Founder’s Forge | Episode 3 | Power Is Of An Encroaching Nature

Welcome back to Founders Forge. I am Congressional candidate Ivette Palomo.
 
Last week, we stood with James Madison, the father of the Constitution, as he defined tyranny for a young republic. Today, we stand with him again as he prescribes a cure for a disease that rages in our own time. Madison knew a truth we have forgotten.
 
A Constitution is not a self-executing document. Words on parchment do not restrain human ambition on their own. In Federalist No. 48, from which today’s quote is drawn, Madison confronts the disease that has always threatened our republic, the relentless encroaching power of the state. His diagnosis was precise. Hear it.
 
It will not be denied that power is of an encroaching nature. and that it ought to be effectually restrained from passing the limits assigned to it.
 
In 1788, with this quote, Madison gave us two essential truths. First is the diagnosis, that power is of an encroaching nature.  And second is the prescription, that power ought to be effectually restrained. And with these two principles, he was sketching the architecture of a republic designed to check itself.

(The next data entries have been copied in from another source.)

(* ===== verification/Abi.v ===== *)
(** * The guest/hypervisor interface of include/bpfhv.h

    The structures shared by the guest driver, the eBPF programs and the
    hypervisor side of a device: buffers, transmit and receive contexts with
    their flags.  [opaque] is the private area that follows a context, whose
    type depends on the device (sring, sring_gso, vring_packed). *)

From S2P Require Import Prelude.
Open Scope Z_scope.

Record bpfhv_buf := mk_buf {
  buf_cookie : Z;
  buf_paddr : Z;
  buf_vaddr : Z;
  buf_len : Z;
}.

#[export] Instance bpfhv_buf_inhabited : Inhabited bpfhv_buf := populate (mk_buf 0 0 0 0).

Definition BPFHV_MAX_RX_BUFS : Z := 64.
Definition BPFHV_MAX_TX_BUFS : Z := 64.
Definition BPFHV_IFLAGS_INTR_NEEDED : Z := Z.shiftl 1 0.
Definition BPFHV_OFLAGS_KICK_NEEDED : Z := Z.shiftl 1 0.
Definition BPFHV_OFLAGS_RESCHED_NEEDED : Z := Z.shiftl 1 1.

(** [struct bpfhv_tx_context]; [struct bpfhv_rx_context] has the same fields
    with the same types and the same array size, and is modelled by the same
    record at the private type of the receive side. *)
Record bpfhv_context (P : Type) := mk_ctx {
  guest_priv : Z;
  packet : Z;
  num_bufs : Z;
  iflags : Z;
  oflags : Z;
  min_completed_bufs : Z;
  min_intr_nsecs : Z;
  bufs : list bpfhv_buf;
  opaque : P;
}.
Arguments mk_ctx {P}.
Arguments guest_priv {P}.
Arguments packet {P}.
Arguments num_bufs {P}.
Arguments iflags {P}.
Arguments oflags {P}.
Arguments min_completed_bufs {P}.
Arguments min_intr_nsecs {P}.
Arguments bufs {P}.
Arguments opaque {P}.

Definition bpfhv_tx_context (P : Type) : Type := bpfhv_context P.
Definition bpfhv_rx_context (P : Type) : Type := bpfhv_context P.

Section setters.
Context {P : Type}.
Implicit Types c : bpfhv_context P.

Definition set_packet x c := mk_ctx (guest_priv c) x (num_bufs c) (iflags c) (oflags c)
  (min_completed_bufs c) (min_intr_nsecs c) (bufs c) (opaque c).
Definition set_num_bufs x c := mk_ctx (guest_priv c) (packet c) x (iflags c) (oflags c)
  (min_completed_bufs c) (min_intr_nsecs c) (bufs c) (opaque c).
Definition set_oflags x c := mk_ctx (guest_priv c) (packet c) (num_bufs c) (iflags c) x
  (min_completed_bufs c) (min_intr_nsecs c) (bufs c) (opaque c).
Definition set_bufs x c := mk_ctx (guest_priv c) (packet c) (num_bufs c) (iflags c) (oflags c)
  (min_completed_bufs c) (min_intr_nsecs c) x (opaque c).
Definition set_opaque (x : P) c : bpfhv_context P := mk_ctx (guest_priv c) (packet c) (num_bufs c) (iflags c) (oflags c)
  (min_completed_bufs c) (min_intr_nsecs c) (bufs c) x.

(** [ctx->bufs + i], read and written. *)
Definition get_buf (i : Z) c : bpfhv_buf := bufs c !!! Z.to_nat i.
Definition put_buf (i : Z) (b : bpfhv_buf) c : bpfhv_context P :=
  set_bufs (<[Z.to_nat i := b]> (bufs c)) c.

End setters.

(** The fields of [struct bpfhv_buf] and of a context with their sizes, from
    which [sizeof] is computed. *)
Definition bpfhv_buf_layout : list (Z * Z) := [f64; f64; f64; f32; f32].

Definition bpfhv_context_layout : list (Z * Z) :=
  [f64; f64; f32; f32; f32; f32; f32; farray f32 3;
   farray (struct_size bpfhv_buf_layout, struct_align bpfhv_buf_layout) BPFHV_MAX_TX_BUFS;
   farray f8 0].

Definition sizeof_bpfhv_context : Z := struct_size bpfhv_context_layout.

(** ** Device registers and features *)

Definition BPFHV_STATUS_LINK : Z := Z.shiftl 1 0.
Definition BPFHV_STATUS_UPGRADE : Z := Z.shiftl 1 1.
Definition BPFHV_STATUS_RX_ENABLED : Z := Z.shiftl 1 2.
Definition BPFHV_STATUS_TX_ENABLED : Z := Z.shiftl 1 3.

Definition BPFHV_F_SG : Z := Z.shiftl 1 0.
Definition BPFHV_F_TX_CSUM : Z := Z.shiftl 1 1.
Definition BPFHV_F_RX_CSUM : Z := Z.shiftl 1 2.
Definition BPFHV_F_TSOv4 : Z := Z.shiftl 1 3.
Definition BPFHV_F_TCPv4_LRO : Z := Z.shiftl 1 4.
Definition BPFHV_F_TSOv6 : Z := Z.shiftl 1 5.
Definition BPFHV_F_TCPv6_LRO : Z := Z.shiftl 1 6.
Definition BPFHV_F_UFO : Z := Z.shiftl 1 7.
Definition BPFHV_F_UDP_LRO : Z := Z.shiftl 1 8.

(** ** Helper calls

    The eBPF programs call helper functions that the guest driver provides.
    [rx_pkt_alloc] allocates an OS packet for the buffers listed in the
    context and stores it in [packet]; [pkt_data] and [pkt_size] give the
    bytes of the packet to transmit.  They are parameters of the programs. *)
Record bpf_helpers (P : Type) := mk_helpers {
  rx_pkt_alloc : bpfhv_context P -> Z * bpfhv_context P;
  pkt_bytes : bpfhv_context P -> list Z;
}.
Arguments mk_helpers {P}.
Arguments rx_pkt_alloc {P}.
Arguments pkt_bytes {P}.

(** What the driver documents of [rx_pkt_alloc]: it only fills in the packet
    of the context, never the private area of the device. *)
Definition rx_pkt_alloc_frame {P} (h : bpf_helpers P) : Prop :=
  forall c, exists p, snd (rx_pkt_alloc h c) = set_packet p c.
(* ===== verification/SringGsoRx.v ===== *)
(** * The sring_gso device, receive direction

    proxy/sring_gso.h, the receive side of proxy/sring_gso.c (hypervisor) and
    of proxy/sring_gso_progs.c (guest programs, built with WITH_GSO).  A
    packet is received into as many buffers as it takes to hold one of the
    maximum size; those it does not fill stay published for the next one. *)

From S2P Require Import Prelude Ring Abi Backend Sring SringGsoTx.
Open Scope Z_scope.

Record sring_gso_rx_desc := mk_desc {
  cookie : Z;
  paddr : Z;
  len : Z;
  flags : Z;
  csum_start : Z;
  csum_offset : Z;
  gso_size : Z;
  hdr_len : Z;
  gso_type : Z;
  reserved : Z;
}.
Definition desc_zero : sring_gso_rx_desc := mk_desc 0 0 0 0 0 0 0 0 0 0.
#[export] Instance sring_gso_rx_desc_inhabited : Inhabited sring_gso_rx_desc := populate desc_zero.

(** Writing [len] and [flags] of a descriptor. *)
Definition set_len_flags (l f : Z) (d : sring_gso_rx_desc) : sring_gso_rx_desc :=
  mk_desc (cookie d) (paddr d) l f (csum_start d) (csum_offset d) (gso_size d) (hdr_len d) (gso_type d)
    (reserved d).

Abbreviation sring_gso_rx_context := (ring sring_gso_rx_desc).
Abbreviation gso_rx_ctx := (bpfhv_context sring_gso_rx_context).

Definition sring_gso_rx_ctx_size (num_rx_bufs : Z) : Z :=
  u64 (sizeof_bpfhv_context + struct_size sring_context_layout +
       num_rx_bufs * struct_size sring_gso_desc_layout).

Definition sring_gso_rx_ctx_init (num_rx_bufs : Z) : option sring_gso_rx_context :=
  ctx_init desc_zero num_rx_bufs 1.

Definition sring_gso_rxq_notification (priv : sring_gso_rx_context) (enable : Z) : sring_gso_rx_context :=
  sring_notification priv enable.

(** ** Guest programs *)

(** [for (i = 0; i < ctx->num_bufs; i++, prod++)]; [n] iterations left. *)
Fixpoint rxp_loop (ctx : gso_rx_ctx) (n : nat) (i prod : Z) (priv : sring_gso_rx_context)
    : Z * sring_gso_rx_context :=
  match n with
  | O => (prod, priv)
  | S n' =>
      let rxb := get_buf i ctx in
      let rxd := get_desc prod priv in
      let rxd := mk_desc (buf_cookie rxb) (buf_paddr rxb) (u16 (buf_len rxb)) 0 (csum_start rxd)
                   (csum_offset rxd) (gso_size rxd) (hdr_len rxd) (gso_type rxd) (reserved rxd) in
      rxp_loop ctx n' (i + 1) (u32 (prod + 1)) (put_desc prod rxd priv)
  end.

Definition sring_gso_rxp (ctx : gso_rx_ctx) : Z * gso_rx_ctx :=
  let priv := opaque ctx in
  if BPFHV_MAX_RX_BUFS <? num_bufs ctx then (-1, ctx)
  else
    let '(prod, priv) := rxp_loop ctx (Z.to_nat (num_bufs ctx)) 0 (prod priv) priv in
    let priv := set_prod prod priv in
    let ctx := set_opaque priv ctx in
    (0, set_oflags (if z2b (kick_enabled priv) then BPFHV_OFLAGS_KICK_NEEDED else 0) ctx).
(* ===== verification/VringHost.v ===== *)
(** * The packed virtqueue: the hypervisor loops

    [vring_packed_txq_drain] and [vring_packed_rxq_push] against references that
    process a list of buffers, the guest running concurrently. *)

From S2P Require Import Prelude Abi Backend MarkFun VringPacked VringInv VringGuest.
Open Scope Z_scope.

(** ** Polling *)

Definition view_ok (q : bool) (v : view) (gh : ghost) : Prop :=
  vq_inv (v_vq v) gh /\ Forall (rely q) (v_env v).

(** The part of the host event flags is not covered by the invariant. *)
Lemma notification_evolved vq gh x :
  vq_inv vq gh -> evolved vq gh (vring_packed_notification vq x) gh.
Proof.
  intros [[] [] []]. unfold vring_packed_notification.
  destruct (x =? 0); constructor; try done; try lia; constructor; done.
Qed.

Lemma notification_driver vq x : driver_event (vring_packed_notification vq x) = driver_event vq.
Proof. unfold vring_packed_notification. by destruct (x =? 0). Qed.

Lemma notification_event vq gh :
  vq_inv vq gh -> device_event (vring_packed_notification vq 1) = event_at (num_desc vq) (ah gh).
Proof.
  intros [Hg Hh _]. destruct (hi_avail _ _ Hh) as [Ea Ew]. pose proof (gi_n _ _ Hg) as Hn.
  pose proof (idx_range _ Hn (ah gh)). simpl. rewrite Ea, Ew. unfold event_at. f_equal. apply u16_id.
  by destruct (off_wrap_parts (idx (num_desc vq) (ah gh)) (lap vq (ah gh)) ltac:(lia)).
Qed.

Lemma sync_spec q v gh :
  view_ok q v gh ->
  exists gh', view_ok q (sync v) gh' /\ guest_step (v_vq v) gh (v_vq (sync v)) gh' /\
    quiet_step q (v_vq v) gh (v_vq (sync v)) gh'.
Proof.
  intros [Hinv HF]. unfold sync. destruct (v_env v) as [|f env] eqn:E.
  { exists gh. unfold view_ok. rewrite E. split_and!; done || by apply guest_step_refl. }
  inversion HF as [|? ? Hf Henv]; subst. destruct (Hf _ _ Hinv) as (gh' & Hs & Hq).
  exists gh'. split_and!; try done. split; [|done]. apply Hs.
Qed.

Lemma quiet_step_trans q vq1 gh1 vq2 gh2 vq3 gh3 :
  quiet_step q vq1 gh1 vq2 gh2 -> quiet_step q vq2 gh2 vq3 gh3 -> quiet_step q vq1 gh1 vq3 gh3.
Proof. intros H1 H2 Hq. destruct (H1 Hq), (H2 Hq). split; congruence. Qed.

(** A poll lets the guest run, and tells whether a buffer is available; when
    none is, and the caller does not busy-wait, the host has asked for the next
    one to be notified. *)
Lemma poll_spec q busy v gh :
  view_ok q v gh ->
  let '(more, v') := poll busy v in
  exists gh', view_ok q v' gh' /\ evolved (v_vq v) gh (v_vq v') gh' /\
    quiet_step q (v_vq v) gh (v_vq v') gh' /\
    if more then ah gh' < ag gh'
    else ah gh' = ag gh' /\ (busy = false -> device_event (v_vq v') = event_at (num_desc (v_vq v)) (ah gh')).
Proof.
  intros Hv. unfold poll. destruct (sync_spec q v gh Hv) as (gh1 & [Hinv1 HF1] & [He1 _] & Hq1).
  rewrite (more_avail_spec _ _ Hinv1). destruct (ah gh1 <? ag gh1) eqn:E; zify_bool; [by exists gh1|].
  destruct (hi_order _ _ (vi_host _ _ Hinv1)) as [_ Ho1].
  destruct busy; [exists gh1; split_and!; done || lia|].
  pose proof (notification_evolved _ _ 1 Hinv1) as He2. set (v1 := on_vq _ (sync v)).
  assert (Hq2 : quiet_step q (v_vq (sync v)) gh1 (v_vq v1) gh1)
    by (intros _; split; [done|apply notification_driver]).
  destruct (sync_spec q v1 gh1) as (gh3 & [Hinv3 HF3] & [He3 Hs3] & Hq3); [split; [apply He2|done]|].
  rewrite (more_avail_spec _ _ Hinv3). destruct (hi_order _ _ (vi_host _ _ Hinv3)) as [_ Ho3].
  assert (He : evolved (v_vq v) gh (v_vq (sync v1)) gh3)
    by (eapply vq_evolved_trans; [exact He1|]; eapply vq_evolved_trans; [exact He2|exact He3]).
  assert (Hq : quiet_step q (v_vq v) gh (v_vq (sync v1)) gh3)
    by (eapply quiet_step_trans; [exact Hq1|]; eapply quiet_step_trans; [exact Hq2|exact Hq3]).
  destruct (ah gh3 <? ag gh3) eqn:E3; zify_bool; exists gh3.
  - pose proof (notification_evolved _ _ 0 Hinv3) as He4. split_and!; [split; [apply He4|done]| | |done].
    + eapply vq_evolved_trans; [exact He|exact He4].
    + eapply quiet_step_trans; [exact Hq|]. intros _. split; [done|apply notification_driver].
  - split_and!; try done; [lia|]. intros _. destruct Hs3 as (_ & _ & -> & _).
    unfold v1; simpl v_vq. rewrite (notification_event _ _ Hinv1).
    pose proof (ev_same _ _ _ _ He1) as (-> & _). by rewrite (ev_ah _ _ _ _ He3).
Qed.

Today, we therefore are forced to ask the question that must follow his warning. How do you stop power, any power, from expanding beyond the limits the people set for it?
 
The answer is to apply Madison’s restraint, and we will.
 
The new tool of encroachment which we face today is specifically the secret FEMA algorithm that sets your flood insurance premiums. This is not a market price. It is a tax on your property calculated by a formula you cannot see or appeal. Congress alone
holds the power to levy taxes. Yet this power has slipped into a server farm, running a program called Risk Rating 2.0. There, a bureaucrat enters a command and your family’s financial security is recalculated. No debate, no representative to hold accountable, just a silent digital encroachment of power, surpassing every boundary that Madison envisioned.
 
Despite the distance of two and a half centuries, Madison diagnosed the disease that is in its advanced stage today. Yet his prescription was precise, effectually restrained, not monitored, not made more efficient, restrained.
 
My strike secure protocol is the surgical instrument needed for that restraint. The protocol consists of two legislative actions that will dismantle this architecture of overreach at its source. First, the RAINS Act severs the legislative power from the bureaucracy and returns it to the people’s house. Second, the Administrative Independence Act removes the judicial power from the agency’s hands and gives it back to your peers in a courtroom.
 
For 15 years, Daniel Webster, the incumbent congressman in Florida’s 11th district, has offered managerial theater, studying the theft while the thief empties your home. That is not restraint. It is collaboration. The founder’s warning echoes down to us. Will we build the barriers or will we watch the flood?
 
We were given a system designed to shackle power. We have watched it become a weapon wielded against us. That ends now.
 
We will not plead with the machine to be kinder. We will pull its plug. We will use the power of the vote to pass the REINS Act, as well as the Administrative Independence Act, to rebuild the wall around your property.
 
Madison gave us the diagnosis and the cure. Our charge is to administer it.  That process begins with your vote to send me, Ivette Palomo, to Congress. There, we will enact that cure with the force of law.
 
But the fight we take to the Capitol doors does not end with this one.
 
Next week, we will turn this same lens on a different frontier of this war, our land and our water.
We will see how the same unchecked power is choking the aquifer and our future. Join me then as we secure our inheritance.
 
I am Ivette Palomo, congressional candidate for Florida’s 11th district. And I’ll see you next week at the Founders Forge.
 
Remember— Strike the root. Secure the table.